TASK DIRECTIONS:
Pull every line holding the string "info" from the records below.
*-*-*
Lemma WorkerFlush_total w c info conv closing current :
  cfg_ok (Some c) -> exists r, WorkerFlush w (Some c) info conv closing current = Ok r.
Proof.
  intros Hc. unfold WorkerFlush. destruct (closed w); [by eexists|].
  destruct (inFlightSize_ok (GetUplinkCapacityValue (Some c)) (Some c) Hc) as (n & E & _).
  unfold GetSendingInFlightSize. rewrite E. cbn [mbind res_bind or_panic].
  destruct (IsEmpty (window w)); [by eexists|].
  destruct (Flush _ _ _ _ _) as [[sw' o] [rate|]]; cbn [mbind res_bind]; [|by eexists].
  destruct (OnPacketLoss_total (with_window w sw') c info rate Hc) as [w' ->]. by eexists.
Qed.

(** [Push] appends a segment with the next number. *)
Lemma WorkerPush_spec w b :
  match WorkerPush w b with
  | (w', true) => carries (window w') = carries (window w) ++ [(nextNumber w, Some b)] /\
                  nextNumber w' = u32 (nextNumber w + 1) /\ closed w' = closed w /\ closed w = false
  | (w', false) => w' = w
  end.
Proof.
  unfold WorkerPush. destruct (closed w) eqn:E; [done|]. destruct (_ <? _); [done|].
  cbn [window nextNumber closed with_window]. unfold carries, Push. cbn [cache with_cache].
  by rewrite map_app.
Qed.

Lemma StronglySorted_snoc (l : list Z) x :
  StronglySorted Z.lt l -> Forall (fun y => y < x) l -> StronglySorted Z.lt (l ++ [x]).
Proof.
  induction 1 as [|y l Hl IH Hy]; intros Hx; simpl; [by repeat constructor|].
  apply Forall_cons in Hx as [? ?]. constructor; [auto|]. apply Forall_app. split; [done|]. by constructor.
Qed.

Lemma WorkerPush_ok w b :
  snd_ok w -> nextNumber w + 1 < 2 ^ 32 -> snd_ok (WorkerPush w b).1.
Proof.
  intros [Ho Hb Hn] Hmax. pose proof (WorkerPush_spec w b) as H. destruct (WorkerPush w b) as [w' []]; cbn [fst].
  2: { by subst w'. }
  destruct H as (Hc & Hx & _). rewrite u32_small in Hx by lia. split.
  - unfold in_order in *. rewrite carries_numbers in *. rewrite Hc, map_app. apply StronglySorted_snoc; [done|].
    apply Forall_map, Forall_forall. intros x Hin. apply Hb in Hin. simpl. lia.
  - intros x. rewrite Hc, elem_of_app, list_elem_of_singleton, Hx. intros [Hin| ->]; [apply Hb in Hin; lia|simpl; lia].
  - lia.
Qed.

Lemma CloseWrite_shrinks w : shrinks w (CloseWrite w).
Proof. apply with_window_shrinks; [apply Clear_subset|apply Clear_in_order]. Qed.

(** ** Properties *)

(** Removing an acknowledged segment finds it: on a window in order the
    search that stops at the first larger number reports success exactly when
    the number is in the window, and then takes out that segment and no other. *)
Theorem Remove_exact sw number :
  in_order sw ->
  ((Remove sw number).2 = true <-> number ∈ map dNumber (cache sw)) /\
  carries (Remove sw number).1 = filter (fun x => x.1 <> number) (carries sw) /\
  in_order (Remove sw number).1.
Proof.
  intros Ho. pose proof (Remove_carries sw number) as H. pose proof (Remove_in_order sw number Ho) as Ho'.
  unfold in_order in Ho. rewrite carries_numbers in *.
  assert (Hne : forall l : list (Z * option Buffer), number ∉ map fst l -> filter (fun x => x.1 <> number) l = l).
  { intros l Hl. apply filter_all, Forall_forall. intros x Hx <-. apply Hl. by apply list_elem_of_fmap_2. }
  destruct (Remove sw number) as [sw' []]; cbn [fst snd] in *.
  - destruct H as (a & x & b & E & -> & <-). rewrite E in *. rewrite map_app in *. cbn [map] in *.
    split; [split; [intros _; set_solver|done]|]. split; [|done].
    assert (Ha : x.1 ∉ map fst a /\ x.1 ∉ map fst b).
    { clear E Ho' Hne. induction a as [|y a IH]; cbn [map app] in *.
      - apply StronglySorted_inv in Ho as [_ Ho]. rewrite Forall_forall in Ho.
        split; [apply not_elem_of_nil|]. intros Hin. specialize (Ho _ Hin). lia.
      - apply StronglySorted_inv in Ho as [Ho Hy]. destruct (IH Ho) as [IH1 IH2]. split; [|done].
        rewrite Forall_forall in Hy. specialize (Hy x.1 ltac:(set_solver)). rewrite elem_of_cons. intros [?|?]; [lia|done]. }
    destruct Ha as [Ha Hb]. rewrite filter_app, filter_cons_False by auto. by rewrite !Hne.
  - destruct H as [-> H]. unfold in_order in H. rewrite carries_numbers in H. specialize (H Ho).
    split; [split; [done|intros; done]|]. split; [by rewrite Hne|done].
Qed.

Lemma Remove_exact_witness :
  let sw := Push (Push (Push NewSendingWindow 3 New) 4 New) 9 New in
  ((Remove sw 4).2 = true <-> 4 ∈ map dNumber (cache sw)) /\
  carries (Remove sw 4).1 = filter (fun x => x.1 <> 4) (carries sw) /\ in_order (Remove sw 4).1.
Proof. apply Remove_exact. unfold in_order. simpl. repeat constructor; lia. Defined.

(** The counter of the segments in flight is decremented by [Remove] and not by
    [Clear]: a cumulative acknowledgement leaves it above the window. *)
Lemma Clear_forgets_in_flight :
  let sw := Push NewSendingWindow 0 New in
  let sw := (Flush (fun s => s) sw 1000 100 32).1.1 in
  IsEmpty (Clear sw 1) = true /\ totalInFlightSize (Clear sw 1) = 1.
Proof. by vm_compute. Qed.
*-*-*
TASK SOLUTION:
Lemma WorkerFlush_total w c info conv closing current :
  cfg_ok (Some c) -> exists r, WorkerFlush w (Some c) info conv closing current = Ok r.
  destruct (OnPacketLoss_total (with_window w sw') c info rate Hc) as [w' ->]. by eexists.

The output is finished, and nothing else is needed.